Che cosa sta, in definitiva, divorando questo nostro tempo? Che cosa caratterizza il dibattito pubblico, le piccole sciocchezze di tutti i giorni, le circostanze politiche ed ecclesiali? Ciò che attraversa trasversalmente il mondo è la sfiducia verso l’altro, la paura dell’altro: io non credo in te, non mi fido di te, ti temo e sospetto di quello che fai e di quello che dici.



È il tempo dell’apparente vittoria del Principe di questo mondo che urla senza ritegno: “Dell’uomo, dell’umano, non ci si può fidare!
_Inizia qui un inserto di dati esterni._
(** [encbuf.size] *)
Definition eb_size (w : encbuf) : Z := Z.of_nat (length (eb_str w)) + eb_lhsize w.

(** [encbuf.encodeStringHeader] *)
Definition encodeStringHeader (w : encbuf) (size : Z) : encbuf :=
  if bool_decide (size < 56) then eb_write w [u8 (0x80 + u8 size)]
  else
    let b := putint size in
    eb_write w (u8 (0xB7 + u8 (Z.of_nat (length b))) :: b).

(** [encbuf.encodeString] *)
Definition encodeString (w : encbuf) (b : list Z) : encbuf :=
  match b with
  | [b0] =>
      if bool_decide (b0 <= 0x7F) then eb_write w [b0]
      else eb_write (encodeStringHeader w 1) b
  | _ => eb_write (encodeStringHeader w (Z.of_nat (length b))) b
  end.

(** [encbuf.list]: opens a list; the returned handle is the index of the new
    header, and its size field holds the header bytes written before it. *)
Definition eb_list (w : encbuf) : nat * encbuf :=
  (length (eb_lheads w),
   Encbuf (eb_str w) (eb_lheads w ++ [Listhead (length (eb_str w)) (eb_lhsize w)]) (eb_lhsize w)).

(** [encbuf.listEnd]: computes the payload size of the list and accounts for its
    header. *)
Definition eb_listEnd (w : encbuf) (lh : nat) : outcome rlp_error encbuf :=
  h ← or_panic (eb_lheads w !! lh);
  let size := eb_size w - Z.of_nat (lh_offset h) - lh_size h in
  let lhsize := if bool_decide (size < 56) then eb_lhsize w + 1
                else eb_lhsize w + (1 + intsize (u64 size)) in
  Ok (Encbuf (eb_str w) (<[lh := Listhead (lh_offset h) size]> (eb_lheads w)) lhsize).

(** [listhead.encode] *)
Definition lh_encode (h : listhead) : list Z := puthead 0xC0 0xF7 (u64 (lh_size h)).

(** The pass that puts the headers back into the string data, shared by
    [encbuf.toBytes] and [encbuf.toWriter]. *)
Fixpoint merge_heads (str : list Z) (strpos : nat) (heads : list listhead) : list Z :=
  match heads with
  | [] => drop strpos str
  | h :: heads =>
      let piece := take (lh_offset h - strpos) (drop strpos str) in
      piece ++ lh_encode h ++ merge_heads str (strpos + length piece) heads
  end.

(** [encbuf.toWriter]: the bytes handed to the writer. *)
Definition toWriter (w : encbuf) : list Z := merge_heads (eb_str w) 0 (eb_lheads w).

(** [encbuf.toBytes]: the same bytes copied into a slice of [size] bytes. *)
Definition toBytes (w : encbuf) : list Z := resize (Z.to_nat (eb_size w)) 0 (toWriter w).

(** ** Values and writers *)

(** The shapes of [reflect.Type] that [makeWriter] and [makeDecoder] tell apart. *)
Inductive rtype : Type :=
  | TRaw
  | TBigInt
  | TUint (bits : Z)
  | TBool
  | TString
  | TBytes
  | TByteArray (n : nat)
  | TSlice (t : rtype)
  | TStruct (fs : list rtype)
  | TPtr (t : rtype)
  | TNilPtr (t : rtype)  (* a pointer field with the nil tag *)
  | TInterface.

(** Values: a [*big.Int] may be nil, as may a pointer or an interface; an
    interface value carries its dynamic type. *)
Inductive rval : Type :=
  | VRaw (b : list Z)
  | VBigInt (i : option Z)
  | VUint (i : Z)
  | VBool (b : bool)
  | VBytes (b : list Z)
  | VList (l : list rval)
  | VPtr (v : rval)
  | VNil
  | VIface (t : rtype) (v : rval).

(** [big.Int.Bytes]: minimal big-endian magnitude. *)
Definition big_bytes_fuel (z : Z) : nat := Z.to_nat (Z.log2 z / 8 + 1).
Definition big_bytes (z : Z) : list Z :=
  if bool_decide (z = 0) then [] else be_bytes (big_bytes_fuel z) z.

(** [writeUint] *)
Definition writeUint (i : Z) (w : encbuf) : encbuf :=
  if bool_decide (i = 0) then eb_write w [0x80]
  else if bool_decide (i < 128) then eb_write w [u8 i]
  else
    let b := putint i in
    eb_write w (u8 (0x80 + u8 (Z.of_nat (length b))) :: b).

(** [writeBool] *)
Definition writeBool (b : bool) (w : encbuf) : encbuf :=
  eb_write w [if b then 0x01 else 0x80].

(** [writeBigInt] and [writeBigIntPtr] *)
Definition writeBigInt (i : option Z) (w : encbuf) : outcome rlp_error encbuf :=
  match i with
  | None => Ok (eb_write w [0x80])
  | Some i =>
      if bool_decide (i < 0) then Err ErrNegativeBigInt
      else if bool_decide (i = 0) then Ok (eb_write w [0x80])
      else Ok (encodeString w (big_bytes i))
  end.

(** [w.listEnd(w.list())] *)
Definition emptyList (w : encbuf) : outcome rlp_error encbuf :=
  let '(lh, w) := eb_list w in eb_listEnd w lh.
È inutile che Dio ci scommetta: l’uomo è una grande delusione”. C’è stato un momento nella Bibbia in cui Dio stesso lo ha pensato: succede nella Genesi, al capitolo 6, quando amaramente il Signore constata che “ogni disegno concepito dal cuore dell’uomo non è altro che male”. È in quell’istante che pensa di sterminarlo definitivamente con il diluvio.



Da allora molti sistemi e molti regimi hanno provato a controllare l’umano, a evitare che fosse davvero libero, confidando in fondo che dalla libertà e dalla fiducia nell’umano non possa venire alcunché di bene. In nome di questa convinzione esiste il potere, esistono le strutture, si alimentano le leggi: per tenere a bada l’uomo.

Ed è questo il motivo che soggiace alla convinzione che in una classe di disabili i bambini debbano stare insieme a certe condizioni, secondo certi standard, con certe regole. Non ci fidiamo dei miracoli e pensiamo che l’uomo sia un essere prevedibile.

Invece Rebecca Maria Abate, a soli dieci anni, ha sfidato le regole e le convenzioni della scuola ed è diventata davvero amica di una compagna disabile, al punto da permettere alla bimba di iniziare, a poco a poco, un lento processo di comunicazione e di interazione con tutta la classe. Il presidente della Repubblica pare si sia commosso a leggere questa storia segnalata dal preside delle due piccole. Rebecca, novella Antigone, non ha rinchiuso la propria mossa dentro le rigide regole della città di Creonte, ma è andata oltre, ha osato di più, non ha avuto paura di essere umana.



Come l’umanità di Noè fece ricredere Dio, così Rebecca impressiona e fa ricredere tutti. Mattarella la nominerà Alfiere della Repubblica fra qualche giorno, ad indicare che, quando l’essere umano è guardato con simpatia, la sua libertà è in grado di compiere cose straordinarie. E di guarire tutte le nostre mille disabilità.

E noi? Noi ci fidiamo della libertà dei nostri genitori, dei nostri figli, di nostro marito, di nostra moglie, dei nostri amici? Siamo pronti a scommettere sul loro cuore, sulla possibilità che in loro viva il Bene, che “lasciando che vadano per conto loro” non potranno fare altro – proprio come il Figliol Prodigo – che tornare a casa?

Rebecca è come l’arcobaleno: sta lì a ricordarci che l’umanità merita sempre un’altra possibilità. Saremo così liberi noi da permettere che l’Io di chi ci vive accanto si misuri davvero, e senza paracadute, con la vita? Da questa domanda dipende molto, da questa domanda dipende la scelta tra l’essere spettatori dell’Infinito o gestori del già saputo, curiosi esploratori della verità o astiosi custodi di una rabbiosa nostalgia. Rebecca è lì, muta, ad indicarci a quale livello si giochi oggi la nostra vita. E poco importa che la sua compagna disabile sia di origini marocchine: quel che conta è che in quella classe, per Rebecca, era solo un altro essere umano, un dono di cui rispondere e di cui rendere grazie.